Some institutions have 'compromised' and set HOB ≥ 30° (instead of 45°) as the goal, with the assumption that there will be some benefit in terms of prevention of VAP even at this level. The current study suggests that although this level of HOB elevation may be achievable, it does not appear to reduce VAP incidence compared to usual care. This is a reminder of the important concept that in order to attain the benefits noted in a particular study, one must follow the study protocol. To paraphrase a former mentor: "If a well-designed study demonstrates that a triple chemotherapy combination regimen improves mortality, you aren't going to pick only 1 of those drugs to give to your patients—the same principle is true of any clinical study protocol."

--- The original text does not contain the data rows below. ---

(** X18.  The handler of BULLETPROOF_SERVER.py clamps the limit: for
    every limit, negative and huge ones included, a run without fault
    answers with exactly [min(max(limit, 1), 50)] videos, so between 1
    and 50, and [total] is that number. *)
Theorem bulletproof_clamps_limit
  (w : Bulletproof.World) (platform : option string) (limit : Z) :
  Bulletproof.fault w = None ->
  exists r : Bulletproof.Response,
    Bulletproof.get_viral_videos w platform limit = Http200 r /\
    Bulletproof.status r = "success" /\
    Bulletproof.total r = Z.min (Z.max limit 1) 50 /\
    Z.of_nat (List.length (Bulletproof.videos r)) = Bulletproof.total r /\
    (1 <= Bulletproof.total r <= 50)%Z.
Proof.
  intros Hf. unfold Bulletproof.get_viral_videos, Bulletproof.videos_page.
  rewrite Hf. eexists. split; [reflexivity|].
  cbn [Bulletproof.status Bulletproof.total Bulletproof.videos].
  rewrite length_map, length_range. repeat split; lia.
Qed.

Lemma bulletproof_clamps_limit_witness :
  Bulletproof.fault (bulletproof_world None) = None /\
  exists r : Bulletproof.Response,
    Bulletproof.get_viral_videos (bulletproof_world None) None (-3)
    = Http200 r /\
    Bulletproof.status r = "success" /\
    Bulletproof.total r = Z.min (Z.max (-3) 1) 50 /\
    Z.of_nat (List.length (Bulletproof.videos r)) = Bulletproof.total r /\
    (1 <= Bulletproof.total r <= 50)%Z.
Proof.
  split; [reflexivity|].
  apply (bulletproof_clamps_limit (bulletproof_world None) None (-3)).
  reflexivity.
Defined.

(** X19.  In every answer of BULLETPROOF_SERVER.py, fallback included,
    each record links to a YouTube video ([/watch?v=]) and carries the
    one fixed [i.ytimg.com] thumbnail, whatever platform it is labelled
    with; the label is one of [youtube], [tiktok], [twitter]. *)
Theorem bulletproof_records_link_to_youtube
  (w : Bulletproof.World) (platform : option string) (limit : Z) :
  exists r : Bulletproof.Response,
    Bulletproof.get_viral_videos w platform limit = Http200 r /\
    Forall (fun v =>
              contains "/watch?v=" (Bulletproof.url v) = true /\
              Bulletproof.thumbnail v = Bulletproof.guaranteed_thumbnail /\
              In (Bulletproof.platform v) Bulletproof.platforms /\
              Bulletproof.is_sponsored v = false)
           (Bulletproof.videos r).
Proof.
  unfold Bulletproof.get_viral_videos, Bulletproof.videos_page.
  destruct (Bulletproof.fault w) as [e|].
  - eexists. split; [reflexivity|].
    cbn [Bulletproof.videos Bulletproof.fallback_response].
    constructor; [|constructor].
    repeat split. left. reflexivity.
  - eexists. split; [reflexivity|]. cbn [Bulletproof.videos].
    apply Forall_forall. intros v Hv.
    apply in_map_iff in Hv as (i & <- & _).
    cbn [Bulletproof.make_video Bulletproof.url Bulletproof.thumbnail
         Bulletproof.platform Bulletproof.is_sponsored].
    repeat split.
    + apply (nth_cycle_Forall
               (fun u => contains "/watch?v=" u = true) ""
               Bulletproof.real_working_urls i); [discriminate|].
      repeat constructor.
    + apply (nth_cycle_Forall
               (fun p => In p Bulletproof.platforms) ""
               Bulletproof.platforms i); [discriminate|].
      apply Forall_forall. auto.
Qed.

End HandlerMore.

(** ** The TikTok service *)

Section TikTokFacts.

Import TikTokSvc.

(** X20.  The TikTok score never fails and stays in range: for
    non-negative views and engagement it lies in [0, 100], whether the
    timestamp converts or the default of the [except] clause is
    returned. *)
Theorem tiktok_score_bounded (c : Clock)
  (views likes shares comments create_time : Z) :
  (0 <= views)%Z -> (0 <= likes + shares + comments)%Z ->
  (0 <= calculate_viral_score c views likes shares comments create_time
   <= 100)%R.
Proof.
  intros Hv He. unfold calculate_viral_score.
  destruct (fromtimestamp c create_time) as [created|]; cbn [bind];
    [|lra].
  unfold log10. destruct (Z.leb_spec (Z.max views 1) 0) as [?|_]; [lia|].
  cbn [bind].
  assert (Hlog : (0 <= ln (IZR (Z.max views 1)) / ln 10)%R)
    by (apply log10_nonneg, IZR_le; lia).
  assert (Hrec : (/ 2 <= Rmax (/ 2)
                         (2 - IZR ((now c - created) / 86400) * / 10))%R)
    by apply Rmax_l.
  destruct (Z.gtb_spec views 0) as [Hpos | Hzero].
  - unfold truediv. destruct (Z.eqb_spec views 0) as [?|_]; [lia|].
    destruct (float_limit * Z.abs views
              <=? Z.abs (likes + shares + comments))%Z;
      cbn [bind]; [lra|].
    assert (Heng : (0 <= IZR (likes + shares + comments) / IZR views)%R).
    { apply Rmult_le_pos; [apply IZR_le; lia|].
      left. apply Rinv_0_lt_compat, IZR_lt. lia. }
    split; [|apply Rmin_r]. apply Rmin_glb; [|lra].
    apply Rmult_le_pos; [|lra]. nra.
  - cbn [bind]. split; [|apply Rmin_r]. apply Rmin_glb; [|lra].
    apply Rmult_le_pos; [|lra]. nra.
Qed.

Lemma tiktok_score_bounded_witness :
  ((0 <= 47300000)%Z /\ (0 <= 8200000 + 473000 + 236500)%Z) /\
  (0 <= calculate_viral_score steady_clock 47300000 8200000 473000 236500
          900000
   <= 100)%R.
Proof.
  split; [lia|].
  apply (tiktok_score_bounded steady_clock 47300000 8200000 473000 236500
           900000); lia.
Defined.



Lemma cycling_start (limit : Z) : cycling limit trending_patterns.
Proof.
  split; [discriminate|]. split; [|left; reflexivity].
  intros i Hi. cbn in Hi. rewrite Nat.mod_small by exact Hi. reflexivity.
Qed.

Lemma cycling_step (limit : Z) (l : list Pattern) :
  cycling limit l ->
  (Z.of_nat (List.length l) < limit)%Z ->
  cycling limit
    (l ++ slice_to l (Z.min (Z.of_nat (List.length l))
                            (limit - Z.of_nat (List.length l)))) /\
  (List.length l
   < List.length
       (l ++ slice_to l (Z.min (Z.of_nat (List.length l))
                               (limit - Z.of_nat (List.length l)))))%nat.
Proof.
  intros (Hne & Hcyc & Hlen) Hlt.
  destruct Hlen as [Hmod | ?]; [|lia].
  set (k := Z.min (Z.of_nat (List.length l))
                  (limit - Z.of_nat (List.length l))).
  assert (Hpos : (0 < List.length l)%nat)
    by (destruct l; [congruence | cbn; lia]).
  assert (Hk : (1 <= k <= Z.of_nat (List.length l))%Z) by (subst k; lia).
  assert (Hs : slice_to l k = firstn (Z.to_nat k) l).
  { unfold slice_to. destruct (Z.leb_spec 0 k); [reflexivity | lia]. }
  rewrite Hs, length_app, length_firstn.
  split; [|lia]. split; [|split].
  - destruct l; [congruence | discriminate].
  - intros i Hi. rewrite length_app, length_firstn in Hi.
    rewrite nth_error_app.
    destruct (Nat.ltb_spec i (List.length l)) as [Hil | Hil].
    + apply Hcyc. exact Hil.
    + rewrite nth_error_firstn.
      destruct (Nat.ltb_spec (i - List.length l) (Z.to_nat k)); [|lia].
      rewrite Hcyc by lia. f_equal.
      apply Nat.Div0.mod_divides in Hmod as [q Hq].
      replace i with (i - List.length l + q * 5)%nat at 2 by lia.
      symmetry. apply Nat.Div0.mod_add.
  - rewrite length_app, length_firstn.
    destruct (Z.le_ge_cases (Z.of_nat (List.length l))
                (limit - Z.of_nat (List.length l))) as [Hle | Hge].
    + left. replace (Z.to_nat k) with (List.length l) by (subst k; lia).
      rewrite Nat.min_l by lia.
      apply Nat.Div0.mod_divides in Hmod as [q Hq].
      apply Nat.Div0.mod_divides. exists (2 * q)%nat. lia.
    + right. subst k. lia.
Qed.

Lemma extend_patterns_done (limit : Z) (fuel : nat) (l : list Pattern) :
  cycling limit l ->
  (limit - Z.of_nat (List.length l) <= Z.of_nat fuel)%Z ->
  cycling limit (extend_patterns fuel l limit) /\
  (limit <= Z.of_nat (List.length (extend_patterns fuel l limit)))%Z.
Proof.
  revert l. induction fuel as [|fuel IH]; intros l Hl Hfuel;
    cbn [extend_patterns].
  - split; [exact Hl | lia].
  - destruct (Z.ltb_spec (Z.of_nat (List.length l)) limit) as [Hlt | Hge].
    + destruct (cycling_step limit l Hl Hlt) as [Hl' Hgrow].
      apply IH; [exact Hl' | lia].
    + split; [exact Hl | lia].
Qed.

(** X22.  The fallback rows of the TikTok service.  For a limit [>= 0]
    the [while] loop comes to its end, and the [for] loop then goes
    through exactly [limit] rows, the five patterns repeated in order:
    row [i] is pattern [i mod 5]. *)
Theorem fallback_patterns_cycle (limit : Z) :
  (0 <= limit)%Z ->
  loop_done (extend_patterns (Z.to_nat limit) trending_patterns limit) limit
  = true /\
  List.length (fallback_patterns limit) = Z.to_nat limit /\
  forall i, (i < Z.to_nat limit)%nat ->
            nth_error (fallback_patterns limit) i
            = nth_error trending_patterns (i mod 5).
Proof.
  intros Hlimit.
  destruct (extend_patterns_done limit (Z.to_nat limit) trending_patterns
              (cycling_start limit)) as ((_ & Hcyc & _) & Hlen);
    [cbn [List.length trending_patterns]; lia|].
  unfold loop_done, fallback_patterns, slice_to.
  destruct (Z.leb_spec 0 limit) as [_|?]; [|lia].
  split; [|split].
  - destruct (Z.ltb_spec
                (Z.of_nat (List.length
                   (extend_patterns (Z.to_nat limit) trending_patterns limit)))
                limit); [lia | reflexivity].
  - rewrite length_firstn. lia.
  - intros i Hi. rewrite nth_error_firstn.
    destruct (Nat.ltb_spec i (Z.to_nat limit)); [|lia].
    apply Hcyc. lia.
Qed.

Lemma fallback_patterns_cycle_witness :
  (0 <= 12)%Z /\
  loop_done (extend_patterns (Z.to_nat 12) trending_patterns 12) 12 = true /\
  List.length (fallback_patterns 12) = Z.to_nat 12 /\
  forall i, (i < Z.to_nat 12)%nat ->
            nth_error (fallback_patterns 12) i
            = nth_error trending_patterns (i mod 5).
Proof.
  split; [lia|]. apply (fallback_patterns_cycle 12). lia.
Defined.

End TikTokFacts.

(** ** Thumbnails of the live YouTube path *)

Section ThumbnailFacts.

Import VideoAggregator Scenarios Expectations.
Open Scope string_scope.

Lemma or_else_empty (x : option string) (y : string) :
  or_else x y = "" <-> truthy x = false /\ y = "".
Proof.
  destruct x as [[|c r]|]; cbn; split; try tauto; try discriminate.
  - intros [H _]. discriminate.
Qed.

Lemma best_thumbnail_empty (t : Thumbnails) :
  best_thumbnail t = "" <-> offers_no_thumbnail t.
Proof.
  unfold best_thumbnail, offers_no_thumbnail.
  rewrite !or_else_empty.
  assert (Hd : get_default (default t) "" = "" <-> truthy (default t) = false).
  { destruct (default t) as [[|c r]|]; cbn; split; congruence. }
  rewrite Hd. tauto.
Qed.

What about the fact that the authors found no difference in VAP incidence in their supine and semirecumbent positioning groups? The study's findings may be interpreted in several ways, such as: any elevation of HOB above 0° may significantly reduce incidence of VAP (perhaps 10° is as good as 45°); a specific threshold difference in elevation of HOB may be needed before a reduction in VAP rate is seen (about 20° may not be enough); usual ICU care has changed enough in the past 5-10 years that VAP rates are already lower and a larger sample size would be needed to appreciate smaller differences.
I suggest that because patient positioning continues to be a 'free' intervention that may have significant benefit, we should continue to try to implement Drakulovic and colleagues' work more exactly until a confirmatory study is completed.
References
- Torres A, et al. Pulmonary aspiration of gastric contents in patients receiving mechanical ventilation: the effect of body position. Ann Intern Med. 1992:116:540-543.
- Drakulovic MB, et al. Supine body position as a risk factor for nosocomial pneumonia in mechanically ventilated patients: A randomized trial. Lancet. 1999:354:1851-1858.
- Dodek P, et al. Evidence-based clinical practice guideline for the prevention of ventilator-associated pneumonia. Ann Intern Med. 2004:141:305-313.
- Hess DR. Patient positioning and ventilator-associated pneumonia. Respir Care. 2005:50:892-898.